Cheguei em casa e tudo o que pude fazer foi me trancar no banheiro. Deixar que o chuveiro levasse consigo meus pensamentos, mesmo que isso me custasse um pouco. Saí dali apenas quando notei que meus dedos já estavam suficientemente enrugados. Almoçar era algo que estava longe de minhas pretenções. Eu não conseguia comer, tudo o que eu pensava era em como chegar à casa dele sem parecer um pré-adolescente patético – eu já não achava mais que minha insegurança poderia ser comparada a uma garota, elas são mais fortes que eu.

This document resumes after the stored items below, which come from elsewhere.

(* ===== verification/NodeBench.v ===== *)
(** * The node benchmark (cmd/pulsekv-node-bench/main.go)

    One node, a connection per worker, no routing: flag checks, populating, the mixed load
    and the verdict.  The workers share nothing while they run, so a phase is the list of
    its workers' results; what the random source draws and the node answers is a table
    indexed by worker and iteration. *)

From Stdlib Require Import SpecFloat.
From S2P Require Import Prelude Transport Values BenchStats BenchLoad.
Local Open Scope Z_scope.

Record bench := MkBench {
  nb_address : string; nb_workers : Z; nb_valueSize : Z; nb_keys : Z; nb_ops : Z; nb_warmup : Z;
  nb_readRatio : f64; nb_seed : Z; nb_label : string; nb_keyPrefix : string; nb_timeout : Z
}.
(** The checks of [main]; a NaN ratio passes both comparisons. *)
Inductive bench_problem := NotPositive | RatioOutside.
Definition bench_flags (b : bench) : option bench_problem :=
  if (nb_workers b <? 1) || (nb_keys b <? 1) || (nb_ops b <? 1) || (nb_valueSize b <? 0) then Some NotPositive
  else if SFltb (nb_readRatio b) (S754_zero false) || SFltb (of_int 1) (nb_readRatio b) then Some RatioOutside
  else None.

Section node_bench.
Context {E : Type}.
Record nodeResult := MkNodeResult {
  n_samples : list latencySample; n_reads : Z; n_writes : Z; n_hits : Z; n_misses : Z; n_mismatches : Z; n_errors : Z;
  n_firstErr : option E
}.
(** One iteration: the key drawn, and what the RPC returned after [d]. *)
Inductive node_op := NodeGet (key : Z) (r : result E (option bytes)) (d : Z) | NodePut (key : Z) (err : option E) (d : Z).

(** The end of an iteration: the sample of a success, the count of a failure. *)
Definition node_error (record : bool) (sample : latencySample) (err : option E) (r : nodeResult) : nodeResult :=
  match err with
  | None => MkNodeResult (if record then n_samples r ++ [sample] else n_samples r) (n_reads r) (n_writes r) (n_hits r) (n_misses r)
              (n_mismatches r) (n_errors r) (n_firstErr r)
  | Some e => MkNodeResult (n_samples r) (n_reads r) (n_writes r) (n_hits r) (n_misses r) (n_mismatches r) (n_errors r + 1)
                (match n_firstErr r with Some f => Some f | None => Some e end)
  end.
Definition node_iteration (valueSize : Z) (record : bool) (r : nodeResult) (op : node_op) : nodeResult :=
  match op with
  | NodeGet key answer d =>
      let r := MkNodeResult (n_samples r) (n_reads r + 1) (n_writes r) (n_hits r) (n_misses r) (n_mismatches r) (n_errors r) (n_firstErr r) in
      match answer with
      | Err e => node_error record (MkSample d true) (Some e) r
      | Ok None =>
          node_error record (MkSample d true) None
            (MkNodeResult (n_samples r) (n_reads r) (n_writes r) (n_hits r) (n_misses r + 1) (n_mismatches r) (n_errors r) (n_firstErr r))
      | Ok (Some got) =>
          let bad := negb (Z.of_nat (length got) =? valueSize) || negb (bool_decide (got = valueFor (Z.to_nat valueSize) key)) in
          node_error record (MkSample d true) None
            (MkNodeResult (n_samples r) (n_reads r) (n_writes r) (n_hits r + 1) (n_misses r)
               (n_mismatches r + if bad then 1 else 0) (n_errors r) (n_firstErr r))
      end
  | NodePut key err d =>
      node_error record (MkSample d false) err
        (MkNodeResult (n_samples r) (n_reads r) (n_writes r + 1) (n_hits r) (n_misses r) (n_mismatches r) (n_errors r) (n_firstErr r))
  end.
Definition no_node_result : nodeResult := MkNodeResult [] 0 0 0 0 0 0 None.

(** The iterations of worker [w]: none when it is not started. *)
Definition node_plan (b : bench) (total : Z) (ops : Z → Z → node_op) (w : Z) : list node_op :=
  ops w <$> seqZ 0 (node_operations total (nb_workers b) w).
(** An error never ends the loop, and the error [mixed] returns is always nil. *)
Definition node_worker (valueSize : Z) (record : bool) (plan : list node_op) : nodeResult :=
  foldl (node_iteration valueSize record) no_node_result plan.
Definition node_mixed (b : bench) (total : Z) (record : bool) (ops : Z → Z → node_op) : list nodeResult :=
  (fun w => node_worker (nb_valueSize b) record (node_plan b total ops w)) <$> seqZ 0 (nb_workers b).

Record node_totals := MkTotals {
  t_all : list Z; t_readTimes : list Z; t_writeTimes : list Z;
  t_reads : Z; t_writes : Z; t_hits : Z; t_misses : Z; t_mismatches : Z; t_errors : Z; t_firstErr : option E
}.
Definition node_sum (results : list nodeResult) : node_totals :=
  let total f := sum_Z (f <$> results) in
  let samples := results ≫= n_samples in
  MkTotals (sortDurations (ls_duration <$> samples))
    (sortDurations (ls_duration <$> filter (fun s => ls_isRead s = true) samples))
    (sortDurations (ls_duration <$> filter (fun s => ls_isRead s = false) samples))
    (total n_reads) (total n_writes) (total n_hits) (total n_misses) (total n_mismatches) (total n_errors)
    (foldl (fun e r => first_some e (n_firstErr r)) None results).
(** [report]; [None] is nil.  With a first error the message also gives the RPC errors. *)
Inductive node_failure := WithErrors (mismatches misses errors : Z) (first : E) | WithoutErrors (mismatches misses : Z).
Definition node_report (results : list nodeResult) : option node_failure :=
  let t := node_sum results in
  if (0 <? t_mismatches t) || (0 <? t_misses t) || (0 <? t_errors t)
  then Some (match t_firstErr t with
             | Some e => WithErrors (t_mismatches t) (t_misses t) (t_errors t) e
             | None => WithoutErrors (t_mismatches t) (t_misses t)
             end)
  else None.

Inductive node_run_error := DialFailed (e : E) | CapacityFailed (e : E) | PopulateFailed (key : Z) (e : E) | Incorrect (f : node_failure).
(** [run]: [dial] is what the dial of each worker returns, [before] and [after] what the
    capacity calls do; the warmup's results are dropped. *)
Definition node_run (b : bench) (dial : Z → option E) (before after : option E)
    (put : Z → option E) (order : list nat) (warmup measured : Z → Z → node_op) : option node_run_error :=
  match omap dial (seqZ 0 (nb_workers b)) with
  | e :: _ => Some (DialFailed e)
  | [] =>
      match before with
      | Some e => Some (CapacityFailed e)
      | None =>
          match populate put (fun _ => false) node_range (nb_keys b) (nb_workers b) order with
          | Some (key, e) => Some (PopulateFailed key e)
          | None =>
              let _ := if 0 <? nb_warmup b then node_mixed b (nb_warmup b) false warmup else [] in
              let results := node_mixed b (nb_ops b) true measured in
              match after with
              | Some e => Some (CapacityFailed e)
              | None => match node_report results with Some f => Some (Incorrect f) | None => None end
              end
          end
      end
  end.
End node_bench.
Arguments nodeResult E : clear implicits.
Arguments node_op E : clear implicits.
Arguments node_totals E : clear implicits.

(** ** What a worker counts *)

Section node_verdict.
Context {E : Type} (valueSize : Z).




End node_verdict.





(** ** Claims *)


Module NodeBenchDemo.
Definition b : bench := MkBench "127.0.0.1:7100" 2 8 3 3 1 p50 42 "" "bench" 1.
Definition measured (w i : Z) : node_op () :=
  if w =? 0 then NodeGet i (Ok (Some (valueFor 8 i))) 1 else NodePut 2 None 1.
(** A warmup read of the wrong bytes. *)
Definition warmup (w i : Z) : node_op () := NodeGet 0 (Ok (Some [])) 1.
End NodeBenchDemo.


(** The largest [--ops] passes the flag checks, and then no worker starts and the run
    succeeds, whatever the node would have answered. *)
Lemma node_bench_wraps measured :
  let b := MkBench "127.0.0.1:7100" 16 8 16 maxInt64 0 p50 42 "" "bench" 1 in
  bench_flags b = None ∧
  node_run (E := ()) b (fun _ => None) None None (fun _ => None) (seq 0 16) measured measured = None ∧
  t_reads (node_sum (node_mixed b (nb_ops b) true measured)) + t_writes (node_sum (node_mixed b (nb_ops b) true measured)) = 0.
Proof.
  intros b. split; [vm_compute; reflexivity|].
  assert (node_mixed b (nb_ops b) true measured = replicate 16 no_node_result) as Hm by (vm_compute; reflexivity).
  split; [|rewrite Hm; reflexivity]. unfold node_run.
  change (omap (fun _ : Z => @None ()) (seqZ 0 (nb_workers b))) with (@nil ()).
  assert (populate (fun _ => @None ()) (fun _ => false) node_range (nb_keys b) (nb_workers b) (seq 0 16) = None) as ->
    by (vm_compute; reflexivity).
  rewrite Hm. vm_compute. reflexivity.
Qed.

Assim que toquei a campainha da casa de Woohyun, sua mãe abriu a porta da frente e acenou para mim, como se me pedisse que esperasse um momento. Talvez não fosse um exagero pensar que aquela mulher havia acabado de sorrir para mim. Eu provavelmente estava vendo coisas. Minutos depois, não sei precisar, Boohyun hyung surgiu pela porta empurrando a cadeira de rodas de um Woohyun que se entretia com o celular em mãos. Um celular que não me enviara uma única mensagem em uma longa semana. Não posso mentir e dizer que não fora fisgado por ciúme e insegurança, mas eu jamais demonstraria tais sentimentos.

Quando o portão fora aberto e Boohyun hyung me deu um papel onde havia as indicações de onde deveria ir, Woohyun me fitou e guardou o celular dentro da pequena bolsa que trazia consigo – seus remédios ficavam ali, para alguma emergência.

“Obrigado Sunggyu! Eu preciso resolver alguns problemas relacionados ao meu casamento e a mamãe vai me ajudar… Alguém precisa fazer isso, e ninguém melhor que você.” Ele sorriu, me passando a direção da cadeira de rodas.

“Tchau hyung” foi tudo o que Woohyun dissera.

Andamos por três quadras em silêncio. Algo que me sufocava, que me fazia querer tocar os cabelos quebradiços e secos de Woohyun, mas que ao mesmo tempo me mantinha em meu lugar. Ele estava tão calado quanto fora nos primeiros meses, quando ele fora transferido para meu colégio. Era como se de alguma forma o vínculo que haviamos criado houvesse se partido, se perdido em meio ao caminho, se enroscado naquelas rodas das quais ele tanto dependia.

Woohyun, pálido e magro como estava, talvez não tivesse forças para abrir a boca e dizer qualquer palavra que fosse. Eu, mesmo com todo o vigor que corria em minhas veias, não era capaz de falar algo.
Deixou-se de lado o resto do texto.